## What to work on
Below are records; reproduce exactly the lines from the first through the one containing "Definition num : nat := 8.".

## Records for processing

(* ===== verification/Virtio.v ===== *)
(** * The disk driver ([kernel/virtio_disk.c], [kernel/virtio.h])

    The descriptors, the two rings and the driver's book-keeping.  Each
    function runs with [vdisk_lock] held, up to where it sleeps or returns;
    [wakeup] is recorded in [v_woken], and the register that acknowledges
    an interrupt is left out.  The device is not part of the
    sources: it is a parameter, bound by what the virtio specification says
    of block requests ([served]): it takes requests from the available ring,
    has any number of them in work, finishes them in any order, and may
    report an error for any of them.  A descriptor's address is named by what
    it points to: the request header on the stack of the sleeping process,
    the data of a buffer, or a status byte. *)
From S2P Require Import Prelude Params Locks Bio Ring.

Definition NUM : Z := 8.
Definition num : nat := 8.
Definition VRING_DESC_F_NEXT : Z := 1.
Definition VRING_DESC_F_WRITE : Z := 2.
Definition VIRTIO_BLK_T_IN : Z := 0.
Definition VIRTIO_BLK_T_OUT : Z := 1.

(** [struct virtio_blk_outhdr] *)
Record outhdr := OutHdr { h_type : Z; h_reserved : Z; h_sector : Z }.
Inductive daddr := Null | HdrAt (h : outhdr) | DataOf (b : nat) | StatusOf (i : nat).
(** [struct VRingDesc] *)
Record vring_desc := Desc { d_addr : daddr; d_len : Z; d_flags : Z; d_next : Z }.
#[export] Instance vring_desc_inhabited : Inhabited vring_desc := populate (Desc Null 0 0 0).

(** The channels [wakeup] is called on: [&disk.free[0]] and a buffer. *)
Inductive vchan := WFree | WBuf (b : nat).

(** [struct disk], the buffers, the disk itself, and the device's own state:
    how far it has read the available ring, and the requests in work. *)
Record vst := Vst {
  v_desc : list vring_desc;
  v_avail_idx : Z;                       (* avail[1] *)
  v_avail : list Z;                      (* avail[2..] *)
  v_used_id : Z;                         (* used->id *)
  v_used : list Z;                       (* used->elems[].id *)
  v_free : list bool;
  v_used_idx : Z;
  v_info : list (option nat * Z);        (* b, status *)
  v_bufs : list buf;
  v_disk : gmap Z block;
  v_dev : Z * list nat;
  v_woken : list vchan;
}.

Definition v_seen (s : vst) : Z := (v_dev s).1.
Definition v_flight (s : vst) : list nat := (v_dev s).2.

Definition put_desc (x : list vring_desc) (s : vst) : vst :=
  Vst x (v_avail_idx s) (v_avail s) (v_used_id s) (v_used s) (v_free s) (v_used_idx s) (v_info s) (v_bufs s) (v_disk s) (v_dev s) (v_woken s).
Definition put_avail (i : Z) (x : list Z) (s : vst) : vst :=
  Vst (v_desc s) i x (v_used_id s) (v_used s) (v_free s) (v_used_idx s) (v_info s) (v_bufs s) (v_disk s) (v_dev s) (v_woken s).
Definition put_free (x : list bool) (s : vst) : vst :=
  Vst (v_desc s) (v_avail_idx s) (v_avail s) (v_used_id s) (v_used s) x (v_used_idx s) (v_info s) (v_bufs s) (v_disk s) (v_dev s) (v_woken s).
Definition put_used_idx (x : Z) (s : vst) : vst :=
  Vst (v_desc s) (v_avail_idx s) (v_avail s) (v_used_id s) (v_used s) (v_free s) x (v_info s) (v_bufs s) (v_disk s) (v_dev s) (v_woken s).
Definition put_info (x : list (option nat * Z)) (s : vst) : vst :=
  Vst (v_desc s) (v_avail_idx s) (v_avail s) (v_used_id s) (v_used s) (v_free s) (v_used_idx s) x (v_bufs s) (v_disk s) (v_dev s) (v_woken s).
Definition put_bufs (x : list buf) (s : vst) : vst :=
  Vst (v_desc s) (v_avail_idx s) (v_avail s) (v_used_id s) (v_used s) (v_free s) (v_used_idx s) (v_info s) x (v_disk s) (v_dev s) (v_woken s).
Definition add_woken (x : vchan) (s : vst) : vst :=
  Vst (v_desc s) (v_avail_idx s) (v_avail s) (v_used_id s) (v_used s) (v_free s) (v_used_idx s) (v_info s) (v_bufs s) (v_disk s) (v_dev s) (v_woken s ++ [x]).

Definition set_disk (x : bool) (b : buf) : buf :=
  Buf (b_valid b) x (b_dev b) (b_blockno b) (b_lock b) (b_refcnt b) (b_prev b) (b_next b) (b_data b).

(** ** Descriptors *)
Fixpoint find_desc (k i : nat) : M vst Z :=
  match k with
  | O => ret (-1)
  | S k =>
      let! free := gets v_free in
      if (free !!! i : bool) then modify (put_free (<[i := false]> free));; ret (Z.of_nat i)
      else find_desc k (i + 1)
  end.
Definition alloc_desc : M vst Z := find_desc num 0.

Definition free_desc (i : Z) : M vst unit :=
  if decide (i >= NUM) then panic "virtio_disk_intr 1"
  else
    let i := Z.to_nat i in
    let! s := gets id in
    if (v_free s !!! i : bool) then panic "virtio_disk_intr 2"
    else
      let d := v_desc s !!! i in
      modify (put_desc (<[i := Desc Null (d_len d) (d_flags d) (d_next d)]> (v_desc s)));;
      modify (put_free (<[i := true]> (v_free s)));;
      modify (add_woken WFree).

(** [fuel] bounds the length of the chain. *)
Fixpoint free_chain (fuel : nat) (i : Z) : M vst unit :=
  match fuel with
  | O => λ _, OutOfFuel
  | S fuel =>
      free_desc i;;
      let! s := gets id in
      let d := v_desc s !!! Z.to_nat i in
      if decide (Z.land (d_flags d) VRING_DESC_F_NEXT ≠ 0) then free_chain fuel (d_next d) else ret tt
  end.

(** The three indices, or nothing allocated. *)
Definition alloc3_desc : M vst (option (Z * Z * Z)) :=
  let! i0 := alloc_desc in
  if decide (i0 < 0) then ret None
  else
    let! i1 := alloc_desc in
    if decide (i1 < 0) then free_desc i0;; ret None
    else
      let! i2 := alloc_desc in
      if decide (i2 < 0) then free_desc i0;; free_desc i1;; ret None
      else ret (Some (i0, i1, i2)).

(** ** A request *)
Definition upd_desc (i : Z) (d : vring_desc) : M vst unit :=
  modify (λ s, put_desc (<[Z.to_nat i := d]> (v_desc s)) s).
Definition upd_info (i : Z) (f : option nat * Z → option nat * Z) : M vst unit :=
  modify (λ s, put_info (alter f (Z.to_nat i) (v_info s)) s).
Definition upd_buf (b : nat) (f : buf → buf) : M vst unit :=
  modify (λ s, put_bufs (alter f b (v_bufs s)) s).

(** [virtio_disk_rw] from the test for descriptors to [sleep(b, ...)];
    [None]: it sleeps on [&disk.free[0]] and will try again. *)
Definition virtio_disk_rw (b : nat) (write : bool) : M vst (option Z) :=
  let! bf := gets (λ s, v_bufs s !!! b) in
  let sector := u32 (b_blockno bf * (BSIZE / 512)) in
  let! r := alloc3_desc in
  match r with
  | None => ret None
  | Some (i0, i1, i2) =>
      let buf0 := OutHdr (if write then VIRTIO_BLK_T_OUT else VIRTIO_BLK_T_IN) 0 sector in
      upd_desc i0 (Desc (HdrAt buf0) 16 VRING_DESC_F_NEXT i1);;
      upd_desc i1 (Desc (DataOf b) BSIZE
                     (Z.lor (if write then 0 else VRING_DESC_F_WRITE) VRING_DESC_F_NEXT) i2);;
      upd_info i0 (λ x, (x.1, 0));;
      upd_desc i2 (Desc (StatusOf (Z.to_nat i0)) 1 VRING_DESC_F_WRITE 0);;
      upd_buf b (set_disk true);;
      upd_info i0 (λ x, (Some b, x.2));;
      modify (λ s, put_avail (u16 (v_avail_idx s + 1))
                     (<[Z.to_nat (v_avail_idx s mod NUM) := i0]> (v_avail s)) s);;
      ret (Some i0)
  end.
(** When [sleep(b, ...)] returns: true when the request is over. *)
Definition virtio_disk_rw_return (b : nat) (i0 : Z) : M vst bool :=
  let! bf := gets (λ s, v_bufs s !!! b) in
  if b_disk bf then ret false
  else
    upd_info i0 (λ x, (None, x.2));;
    free_chain num i0;;
    ret true.

(** ** The interrupt

    One turn of the handler's loop up to [wakeup]: the buffer whose request
    is over, [None] when the used ring is empty; and from there on. *)
Definition intr_head : M vst (option nat) :=
  let! s := gets id in
  if decide (v_used_idx s mod NUM ≠ v_used_id s mod NUM) then
    let id := v_used s !!! Z.to_nat (v_used_idx s) in
    let info := v_info s !!! Z.to_nat id in
    if decide (info.2 ≠ 0) then panic "virtio_disk_intr status"
    else
      match info.1 with
      | None => panic "null dereference"
      | Some b => upd_buf b (set_disk false);; ret (Some b)
      end
  else ret None.
Definition intr_next : M vst unit := modify (λ s, put_used_idx ((v_used_idx s + 1) mod NUM) s).
Fixpoint intr_loop (fuel : nat) : M vst unit :=
  match fuel with
  | O => λ _, OutOfFuel
  | S fuel =>
      let! r := intr_head in
      match r with
      | None => ret tt
      | Some b =>
          modify (add_woken (WBuf b));;
          intr_next;;
          intr_loop fuel
      end
  end.
Definition virtio_disk_intr : M vst unit := intr_loop num.

(** ** Initialisation

    The registers the driver reads; the writes it makes are returned as
    (offset, value) pairs, in order.  [pfn] is [disk.pages >> PGSHIFT]. *)
Record mmio := Mmio {
  r_magic : Z; r_version : Z; r_device_id : Z; r_vendor_id : Z; r_device_features : Z; r_queue_num_max : Z;
}.
Definition feature_off (features bit : Z) : Z := Z.land features (Z.lnot (Z.shiftl 1 bit)).
Definition driver_features (features : Z) : Z := foldl feature_off features [5; 7; 11; 12; 27; 29; 28].
Definition virtio_disk_init (r : mmio) (pfn : Z) : M vst (list (Z * Z)) :=
  if decide (r_magic r ≠ 0x74726976 ∨ r_version r ≠ 1 ∨ r_device_id r ≠ 2 ∨ r_vendor_id r ≠ 0x554d4551)
  then panic "could not find virtio disk"
  else
    let status1 := Z.lor 0 1 in
    let status2 := Z.lor status1 2 in
    let status3 := Z.lor status2 8 in
    let status4 := Z.lor status3 4 in
    let w := [(0x070, status1); (0x070, status2); (0x020, u32 (driver_features (r_device_features r)));
              (0x070, status3); (0x070, status4); (0x028, 4096); (0x030, 0)] in
    if decide (r_queue_num_max r = 0) then panic "virtio disk has no queue 0"
    else if decide (r_queue_num_max r < NUM) then panic "virtio disk max queue too short"
    else
      modify (λ s, Vst (replicate num (Desc Null 0 0 0)) 0 (replicate num 0) 0 (replicate num 0)
                     (replicate num true) (v_used_idx s) (v_info s) (v_bufs s) (v_disk s) (v_dev s) (v_woken s));;
      ret (w ++ [(0x038, NUM); (0x040, pfn)]).

(** ** The device

    A request of three descriptors at [i], as the specification lays it out. *)
Definition request_at (s : vst) (i : nat) (h : outhdr) (b m : nat) : Prop :=
  ∃ d0 d1 d2, v_desc s !! i = Some d0 ∧ d_addr d0 = HdrAt h ∧ d_len d0 = 16 ∧ d_flags d0 = VRING_DESC_F_NEXT
    ∧ v_desc s !! Z.to_nat (d_next d0) = Some d1 ∧ d_addr d1 = DataOf b ∧ d_len d1 = BSIZE
    ∧ d_flags d1 = Z.lor (if decide (h_type h = VIRTIO_BLK_T_IN) then VRING_DESC_F_WRITE else 0) VRING_DESC_F_NEXT
    ∧ v_desc s !! Z.to_nat (d_next d1) = Some d2 ∧ d_addr d2 = StatusOf m ∧ d_len d2 = 1
    ∧ d_flags d2 = VRING_DESC_F_WRITE.
(** The transfer, of block [sector / 2] to or from the buffer.  If the status
    [st] is an error, the target ends with any contents [d]. *)
Definition transfer (h : outhdr) (b : nat) (st : Z) (d : block) (s : vst) : list buf * gmap Z block :=
  if decide (h_type h = VIRTIO_BLK_T_OUT)
  then (v_bufs s, <[h_sector h / 2 := if decide (st = 0) then b_data (v_bufs s !!! b) else d]> (v_disk s))
  else (alter (set_data (if decide (st = 0) then default zero_block (v_disk s !! (h_sector h / 2)) else d)) b (v_bufs s),
        v_disk s).
(** Request [i] is over with status [st], and on the used ring; [fl] are
    the requests still in work. *)
Definition complete (i : nat) (h : outhdr) (b m : nat) (st : Z) (d : block) (fl : list nat) (s : vst) : vst :=
  Vst (v_desc s) (v_avail_idx s) (v_avail s) (u16 (v_used_id s + 1))
    (<[Z.to_nat (v_used_id s mod NUM) := Z.of_nat i]> (v_used s)) (v_free s) (v_used_idx s)
    (alter (λ x, (x.1, st)) m (v_info s)) (transfer h b st d s).1 (transfer h b st d s).2 (v_seen s, fl) (v_woken s).
(** The next request of the available ring is taken into work. *)
Definition fetch (i : nat) (s : vst) : vst :=
  Vst (v_desc s) (v_avail_idx s) (v_avail s) (v_used_id s) (v_used s) (v_free s) (v_used_idx s) (v_info s)
    (v_bufs s) (v_disk s) (u16 (v_seen s + 1), v_flight s ++ [i]) (v_woken s).

(** What the device may do: take the next request of the available ring, of
    which there must be one; or finish any request it has in work, and if
    that one is well formed, do what it asks or report an error. *)
Definition served (s s' : vst) : Prop :=
  (v_seen s ≠ v_avail_idx s ∧
   ∀ i, v_avail s !! Z.to_nat (v_seen s mod NUM) = Some (Z.of_nat i) → s' = fetch i s) ∨
  (∃ i fl1 fl2, v_flight s = fl1 ++ i :: fl2 ∧
   ∀ h b m, request_at s i h b m → (h_type h = VIRTIO_BLK_T_IN ∨ h_type h = VIRTIO_BLK_T_OUT) →
     ∃ st d, s' = complete i h b m st d (fl1 ++ fl2) s).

## Answer box
(* ===== verification/Virtio.v ===== *)
(** * The disk driver ([kernel/virtio_disk.c], [kernel/virtio.h])

    The descriptors, the two rings and the driver's book-keeping.  Each
    function runs with [vdisk_lock] held, up to where it sleeps or returns;
    [wakeup] is recorded in [v_woken], and the register that acknowledges
    an interrupt is left out.  The device is not part of the
    sources: it is a parameter, bound by what the virtio specification says
    of block requests ([served]): it takes requests from the available ring,
    has any number of them in work, finishes them in any order, and may
    report an error for any of them.  A descriptor's address is named by what
    it points to: the request header on the stack of the sleeping process,
    the data of a buffer, or a status byte. *)
From S2P Require Import Prelude Params Locks Bio Ring.

Definition NUM : Z := 8.
Definition num : nat := 8.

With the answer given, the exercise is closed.